# TASK ITEM:
For each line below that includes the word "values", make a copy.

# MATERIAL SUPPLIED:

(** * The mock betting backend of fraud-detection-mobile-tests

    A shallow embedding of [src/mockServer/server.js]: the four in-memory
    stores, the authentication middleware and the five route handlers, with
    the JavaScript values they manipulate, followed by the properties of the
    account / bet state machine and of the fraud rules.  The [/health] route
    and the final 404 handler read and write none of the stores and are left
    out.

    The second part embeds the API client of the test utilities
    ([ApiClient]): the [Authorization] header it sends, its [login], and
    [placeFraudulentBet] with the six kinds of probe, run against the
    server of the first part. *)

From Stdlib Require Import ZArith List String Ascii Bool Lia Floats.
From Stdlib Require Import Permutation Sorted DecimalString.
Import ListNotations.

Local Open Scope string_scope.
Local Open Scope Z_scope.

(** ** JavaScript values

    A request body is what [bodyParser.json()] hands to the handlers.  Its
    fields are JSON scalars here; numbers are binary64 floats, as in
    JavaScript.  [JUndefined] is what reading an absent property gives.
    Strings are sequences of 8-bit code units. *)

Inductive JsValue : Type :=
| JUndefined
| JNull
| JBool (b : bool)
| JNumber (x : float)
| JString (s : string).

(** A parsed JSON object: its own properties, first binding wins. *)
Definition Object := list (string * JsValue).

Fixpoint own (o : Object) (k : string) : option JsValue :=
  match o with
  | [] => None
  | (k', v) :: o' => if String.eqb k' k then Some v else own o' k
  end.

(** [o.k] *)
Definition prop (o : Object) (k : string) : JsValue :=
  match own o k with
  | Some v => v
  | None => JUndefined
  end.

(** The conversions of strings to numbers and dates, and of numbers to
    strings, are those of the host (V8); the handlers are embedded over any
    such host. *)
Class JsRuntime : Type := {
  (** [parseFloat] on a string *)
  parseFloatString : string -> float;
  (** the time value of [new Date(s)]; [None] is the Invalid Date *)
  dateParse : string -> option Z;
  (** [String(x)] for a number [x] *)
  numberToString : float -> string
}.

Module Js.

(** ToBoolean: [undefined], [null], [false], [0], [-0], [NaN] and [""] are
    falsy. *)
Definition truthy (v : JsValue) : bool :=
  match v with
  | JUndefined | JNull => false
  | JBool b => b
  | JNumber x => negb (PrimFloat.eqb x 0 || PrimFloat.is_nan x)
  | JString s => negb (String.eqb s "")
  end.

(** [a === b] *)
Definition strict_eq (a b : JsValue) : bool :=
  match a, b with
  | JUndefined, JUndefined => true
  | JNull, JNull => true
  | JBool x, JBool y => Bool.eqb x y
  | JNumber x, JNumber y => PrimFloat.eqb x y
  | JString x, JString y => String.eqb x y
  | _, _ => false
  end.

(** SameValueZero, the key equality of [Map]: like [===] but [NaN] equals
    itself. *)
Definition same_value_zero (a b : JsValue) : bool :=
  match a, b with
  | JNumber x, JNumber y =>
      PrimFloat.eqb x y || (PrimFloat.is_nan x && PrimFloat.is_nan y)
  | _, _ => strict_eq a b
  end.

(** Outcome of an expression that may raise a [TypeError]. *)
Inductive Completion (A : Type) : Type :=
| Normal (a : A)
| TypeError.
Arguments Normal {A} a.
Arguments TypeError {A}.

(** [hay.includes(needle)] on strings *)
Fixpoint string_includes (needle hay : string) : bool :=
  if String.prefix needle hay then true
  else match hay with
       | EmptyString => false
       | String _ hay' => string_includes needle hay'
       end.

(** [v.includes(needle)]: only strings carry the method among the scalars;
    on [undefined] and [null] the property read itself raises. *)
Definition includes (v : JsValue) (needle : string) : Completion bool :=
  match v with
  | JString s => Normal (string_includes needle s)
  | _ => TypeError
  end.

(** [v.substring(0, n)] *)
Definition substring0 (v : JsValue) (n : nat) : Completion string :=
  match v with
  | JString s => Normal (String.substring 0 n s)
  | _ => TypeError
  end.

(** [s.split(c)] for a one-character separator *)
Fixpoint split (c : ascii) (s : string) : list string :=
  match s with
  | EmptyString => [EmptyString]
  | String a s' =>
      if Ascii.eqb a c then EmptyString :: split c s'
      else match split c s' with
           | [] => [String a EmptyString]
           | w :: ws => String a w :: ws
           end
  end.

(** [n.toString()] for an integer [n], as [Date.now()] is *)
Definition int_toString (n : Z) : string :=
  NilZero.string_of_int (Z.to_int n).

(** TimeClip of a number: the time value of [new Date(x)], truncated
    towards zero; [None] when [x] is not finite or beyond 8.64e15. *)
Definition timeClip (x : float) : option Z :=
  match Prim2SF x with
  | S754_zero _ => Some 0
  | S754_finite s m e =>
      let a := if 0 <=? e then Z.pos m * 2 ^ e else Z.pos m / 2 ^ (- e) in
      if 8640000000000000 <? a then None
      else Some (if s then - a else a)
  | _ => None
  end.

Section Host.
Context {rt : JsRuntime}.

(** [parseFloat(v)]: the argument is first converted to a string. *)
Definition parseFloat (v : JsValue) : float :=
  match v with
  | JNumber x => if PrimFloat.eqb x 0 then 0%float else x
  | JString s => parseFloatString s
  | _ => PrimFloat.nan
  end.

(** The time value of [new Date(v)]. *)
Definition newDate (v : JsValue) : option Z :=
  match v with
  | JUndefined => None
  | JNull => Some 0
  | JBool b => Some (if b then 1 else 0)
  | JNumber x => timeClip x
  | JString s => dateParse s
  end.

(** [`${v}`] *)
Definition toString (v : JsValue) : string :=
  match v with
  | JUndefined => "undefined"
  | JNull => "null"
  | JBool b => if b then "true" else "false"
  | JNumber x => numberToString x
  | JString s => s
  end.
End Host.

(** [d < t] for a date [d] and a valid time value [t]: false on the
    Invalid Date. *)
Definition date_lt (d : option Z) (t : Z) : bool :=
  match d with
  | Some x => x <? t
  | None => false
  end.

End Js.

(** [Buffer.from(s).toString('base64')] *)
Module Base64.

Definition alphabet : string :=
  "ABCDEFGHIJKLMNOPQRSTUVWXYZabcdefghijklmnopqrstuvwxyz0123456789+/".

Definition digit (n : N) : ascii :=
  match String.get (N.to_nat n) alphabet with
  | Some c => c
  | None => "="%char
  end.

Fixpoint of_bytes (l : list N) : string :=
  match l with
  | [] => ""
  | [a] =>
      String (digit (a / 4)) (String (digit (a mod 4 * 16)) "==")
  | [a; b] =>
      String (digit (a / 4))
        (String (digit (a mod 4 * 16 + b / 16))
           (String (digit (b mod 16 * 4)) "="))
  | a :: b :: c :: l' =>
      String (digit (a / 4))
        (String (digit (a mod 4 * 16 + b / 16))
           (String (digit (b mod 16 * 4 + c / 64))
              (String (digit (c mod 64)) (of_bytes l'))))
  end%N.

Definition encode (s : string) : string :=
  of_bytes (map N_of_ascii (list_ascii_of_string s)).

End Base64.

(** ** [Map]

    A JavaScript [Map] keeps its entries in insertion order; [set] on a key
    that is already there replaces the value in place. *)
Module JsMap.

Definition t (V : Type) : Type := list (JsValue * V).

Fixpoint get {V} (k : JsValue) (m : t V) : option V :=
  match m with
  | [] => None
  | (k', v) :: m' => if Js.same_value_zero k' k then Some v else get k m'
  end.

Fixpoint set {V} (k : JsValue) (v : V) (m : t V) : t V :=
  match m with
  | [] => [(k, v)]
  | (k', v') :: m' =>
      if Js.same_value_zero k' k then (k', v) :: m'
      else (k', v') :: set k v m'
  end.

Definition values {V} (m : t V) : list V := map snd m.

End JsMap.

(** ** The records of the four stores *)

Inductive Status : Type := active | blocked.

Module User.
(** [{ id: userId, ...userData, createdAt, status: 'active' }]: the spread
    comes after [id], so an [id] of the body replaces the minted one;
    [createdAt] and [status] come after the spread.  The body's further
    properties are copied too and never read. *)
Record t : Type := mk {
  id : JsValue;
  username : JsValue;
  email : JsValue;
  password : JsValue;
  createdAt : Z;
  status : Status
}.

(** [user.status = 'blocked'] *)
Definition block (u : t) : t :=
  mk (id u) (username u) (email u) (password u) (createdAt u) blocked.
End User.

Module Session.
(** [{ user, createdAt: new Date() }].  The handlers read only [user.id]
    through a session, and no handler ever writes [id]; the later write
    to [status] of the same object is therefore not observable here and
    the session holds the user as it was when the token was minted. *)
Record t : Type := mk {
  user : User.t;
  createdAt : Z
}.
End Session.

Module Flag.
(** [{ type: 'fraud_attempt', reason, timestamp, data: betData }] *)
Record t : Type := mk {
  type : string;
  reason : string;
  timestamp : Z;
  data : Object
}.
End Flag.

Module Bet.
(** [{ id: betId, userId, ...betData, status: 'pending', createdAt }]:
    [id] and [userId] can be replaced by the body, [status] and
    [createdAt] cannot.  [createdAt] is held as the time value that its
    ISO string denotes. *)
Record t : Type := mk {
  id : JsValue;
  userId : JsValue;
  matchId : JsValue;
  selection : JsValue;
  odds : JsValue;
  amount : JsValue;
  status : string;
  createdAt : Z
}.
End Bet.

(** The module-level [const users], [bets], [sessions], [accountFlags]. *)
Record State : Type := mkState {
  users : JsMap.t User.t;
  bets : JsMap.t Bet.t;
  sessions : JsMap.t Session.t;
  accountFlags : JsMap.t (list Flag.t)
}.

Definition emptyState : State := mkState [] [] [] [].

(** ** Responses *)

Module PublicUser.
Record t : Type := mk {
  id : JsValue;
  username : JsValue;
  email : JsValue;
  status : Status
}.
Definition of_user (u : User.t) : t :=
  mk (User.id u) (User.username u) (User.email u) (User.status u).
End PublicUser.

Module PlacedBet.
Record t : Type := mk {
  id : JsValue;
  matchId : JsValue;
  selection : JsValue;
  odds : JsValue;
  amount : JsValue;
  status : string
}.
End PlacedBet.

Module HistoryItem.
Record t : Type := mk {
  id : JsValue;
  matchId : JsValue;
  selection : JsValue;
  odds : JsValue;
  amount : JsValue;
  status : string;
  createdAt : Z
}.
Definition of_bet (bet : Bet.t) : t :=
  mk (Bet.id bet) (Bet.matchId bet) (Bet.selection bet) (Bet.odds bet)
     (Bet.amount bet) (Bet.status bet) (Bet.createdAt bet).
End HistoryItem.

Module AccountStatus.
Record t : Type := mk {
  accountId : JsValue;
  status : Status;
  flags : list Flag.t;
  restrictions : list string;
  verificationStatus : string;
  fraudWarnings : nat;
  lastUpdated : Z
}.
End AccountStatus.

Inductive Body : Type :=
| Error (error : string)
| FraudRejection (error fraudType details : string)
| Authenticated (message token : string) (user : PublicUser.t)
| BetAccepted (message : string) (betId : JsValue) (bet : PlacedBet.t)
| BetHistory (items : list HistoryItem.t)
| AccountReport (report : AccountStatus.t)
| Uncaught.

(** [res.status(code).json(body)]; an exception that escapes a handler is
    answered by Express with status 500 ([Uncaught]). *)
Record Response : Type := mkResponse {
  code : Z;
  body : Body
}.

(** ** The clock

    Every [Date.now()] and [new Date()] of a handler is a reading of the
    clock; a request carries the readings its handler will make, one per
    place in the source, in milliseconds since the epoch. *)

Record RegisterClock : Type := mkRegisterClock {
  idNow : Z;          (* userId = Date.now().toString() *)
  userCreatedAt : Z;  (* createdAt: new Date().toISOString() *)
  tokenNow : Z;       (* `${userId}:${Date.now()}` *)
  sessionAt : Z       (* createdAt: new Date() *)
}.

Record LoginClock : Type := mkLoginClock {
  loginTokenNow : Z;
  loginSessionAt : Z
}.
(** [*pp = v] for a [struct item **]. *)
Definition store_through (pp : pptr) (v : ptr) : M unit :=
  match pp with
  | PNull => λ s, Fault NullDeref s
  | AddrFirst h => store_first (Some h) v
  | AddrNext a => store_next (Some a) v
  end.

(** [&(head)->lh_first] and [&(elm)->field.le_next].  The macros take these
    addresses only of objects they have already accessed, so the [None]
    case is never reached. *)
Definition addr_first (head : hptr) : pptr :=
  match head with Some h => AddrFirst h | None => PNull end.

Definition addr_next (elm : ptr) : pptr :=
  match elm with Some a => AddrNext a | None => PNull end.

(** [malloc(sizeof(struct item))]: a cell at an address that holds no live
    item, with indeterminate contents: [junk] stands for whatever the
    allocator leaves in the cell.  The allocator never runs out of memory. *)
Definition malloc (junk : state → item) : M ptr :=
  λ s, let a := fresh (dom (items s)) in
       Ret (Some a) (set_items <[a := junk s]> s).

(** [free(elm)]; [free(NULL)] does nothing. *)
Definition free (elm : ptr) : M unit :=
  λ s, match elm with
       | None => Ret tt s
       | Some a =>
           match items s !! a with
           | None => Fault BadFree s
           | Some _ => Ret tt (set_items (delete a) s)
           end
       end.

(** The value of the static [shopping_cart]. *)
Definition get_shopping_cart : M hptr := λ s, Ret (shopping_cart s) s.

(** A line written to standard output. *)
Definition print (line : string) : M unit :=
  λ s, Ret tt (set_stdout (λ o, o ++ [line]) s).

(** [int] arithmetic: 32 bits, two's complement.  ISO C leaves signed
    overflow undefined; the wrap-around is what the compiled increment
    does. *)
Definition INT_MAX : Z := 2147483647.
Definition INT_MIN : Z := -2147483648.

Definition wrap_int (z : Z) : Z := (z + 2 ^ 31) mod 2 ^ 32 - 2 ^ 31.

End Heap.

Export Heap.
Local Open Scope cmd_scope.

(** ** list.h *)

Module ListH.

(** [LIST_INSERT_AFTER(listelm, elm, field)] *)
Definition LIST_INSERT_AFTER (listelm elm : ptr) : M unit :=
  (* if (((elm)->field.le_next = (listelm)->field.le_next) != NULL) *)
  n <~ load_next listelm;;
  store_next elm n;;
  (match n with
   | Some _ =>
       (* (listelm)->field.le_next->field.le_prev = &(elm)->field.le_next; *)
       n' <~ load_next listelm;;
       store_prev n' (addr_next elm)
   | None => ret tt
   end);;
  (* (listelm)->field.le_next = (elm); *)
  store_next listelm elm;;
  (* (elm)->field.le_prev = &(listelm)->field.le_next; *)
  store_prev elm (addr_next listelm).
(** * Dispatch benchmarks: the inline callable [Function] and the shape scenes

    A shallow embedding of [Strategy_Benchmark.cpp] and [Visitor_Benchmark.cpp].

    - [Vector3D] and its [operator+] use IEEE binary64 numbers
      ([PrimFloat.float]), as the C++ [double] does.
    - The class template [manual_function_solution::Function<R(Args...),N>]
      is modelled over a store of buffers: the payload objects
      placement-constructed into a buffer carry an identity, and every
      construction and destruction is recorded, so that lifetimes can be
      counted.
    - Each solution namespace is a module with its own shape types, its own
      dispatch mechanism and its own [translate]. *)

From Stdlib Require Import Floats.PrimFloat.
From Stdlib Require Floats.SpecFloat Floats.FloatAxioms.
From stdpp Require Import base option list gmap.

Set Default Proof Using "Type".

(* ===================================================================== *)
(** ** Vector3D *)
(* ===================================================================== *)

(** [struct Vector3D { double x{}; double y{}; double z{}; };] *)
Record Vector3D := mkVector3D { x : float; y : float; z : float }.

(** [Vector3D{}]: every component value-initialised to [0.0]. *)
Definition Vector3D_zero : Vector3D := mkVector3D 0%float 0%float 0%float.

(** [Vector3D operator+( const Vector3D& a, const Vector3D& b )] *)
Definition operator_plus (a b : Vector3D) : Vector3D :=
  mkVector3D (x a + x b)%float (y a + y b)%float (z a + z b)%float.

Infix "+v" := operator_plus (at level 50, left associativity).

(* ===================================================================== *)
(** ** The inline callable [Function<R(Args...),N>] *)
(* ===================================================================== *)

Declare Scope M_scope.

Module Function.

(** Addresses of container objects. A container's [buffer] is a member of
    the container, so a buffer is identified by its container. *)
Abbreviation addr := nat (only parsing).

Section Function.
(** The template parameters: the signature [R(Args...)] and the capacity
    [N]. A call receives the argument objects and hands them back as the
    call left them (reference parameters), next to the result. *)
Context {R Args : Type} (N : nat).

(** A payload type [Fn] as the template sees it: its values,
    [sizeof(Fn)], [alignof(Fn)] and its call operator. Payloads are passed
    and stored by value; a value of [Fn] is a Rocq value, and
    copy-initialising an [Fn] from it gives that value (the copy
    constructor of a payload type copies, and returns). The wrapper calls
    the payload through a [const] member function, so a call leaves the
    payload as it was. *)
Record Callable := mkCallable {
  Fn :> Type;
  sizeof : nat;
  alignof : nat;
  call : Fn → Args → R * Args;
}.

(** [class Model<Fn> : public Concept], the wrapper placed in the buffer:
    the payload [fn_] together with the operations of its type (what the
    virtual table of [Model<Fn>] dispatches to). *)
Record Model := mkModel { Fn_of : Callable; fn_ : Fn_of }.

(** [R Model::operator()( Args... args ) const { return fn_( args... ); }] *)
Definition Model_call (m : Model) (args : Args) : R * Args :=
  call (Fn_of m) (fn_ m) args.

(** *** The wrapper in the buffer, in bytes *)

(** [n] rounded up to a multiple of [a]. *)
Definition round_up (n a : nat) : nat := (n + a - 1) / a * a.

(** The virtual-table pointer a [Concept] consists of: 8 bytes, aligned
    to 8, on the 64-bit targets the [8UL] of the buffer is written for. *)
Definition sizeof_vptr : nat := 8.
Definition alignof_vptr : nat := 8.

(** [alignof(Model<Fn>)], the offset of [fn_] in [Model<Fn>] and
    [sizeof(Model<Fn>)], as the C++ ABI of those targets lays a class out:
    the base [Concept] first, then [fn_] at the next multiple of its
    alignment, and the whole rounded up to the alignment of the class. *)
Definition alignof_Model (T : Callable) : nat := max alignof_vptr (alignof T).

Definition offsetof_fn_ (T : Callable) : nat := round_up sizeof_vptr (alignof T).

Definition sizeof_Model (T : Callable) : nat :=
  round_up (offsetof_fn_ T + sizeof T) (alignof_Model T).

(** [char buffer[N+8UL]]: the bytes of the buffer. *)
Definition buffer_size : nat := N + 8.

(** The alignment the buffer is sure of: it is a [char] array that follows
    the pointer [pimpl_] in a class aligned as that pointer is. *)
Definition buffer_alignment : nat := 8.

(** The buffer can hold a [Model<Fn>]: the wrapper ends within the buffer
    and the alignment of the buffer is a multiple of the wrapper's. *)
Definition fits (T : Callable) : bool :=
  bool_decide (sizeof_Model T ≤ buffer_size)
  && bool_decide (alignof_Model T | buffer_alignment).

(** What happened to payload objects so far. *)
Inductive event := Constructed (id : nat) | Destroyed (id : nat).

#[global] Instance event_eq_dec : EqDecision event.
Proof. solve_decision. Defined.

# SOLUTION TO THIS PROBLEM:
    the JavaScript values they manipulate, followed by the properties of the
(** ** JavaScript values
Definition values {V} (m : t V) : list V := map snd m.
(** A payload type [Fn] as the template sees it: its values,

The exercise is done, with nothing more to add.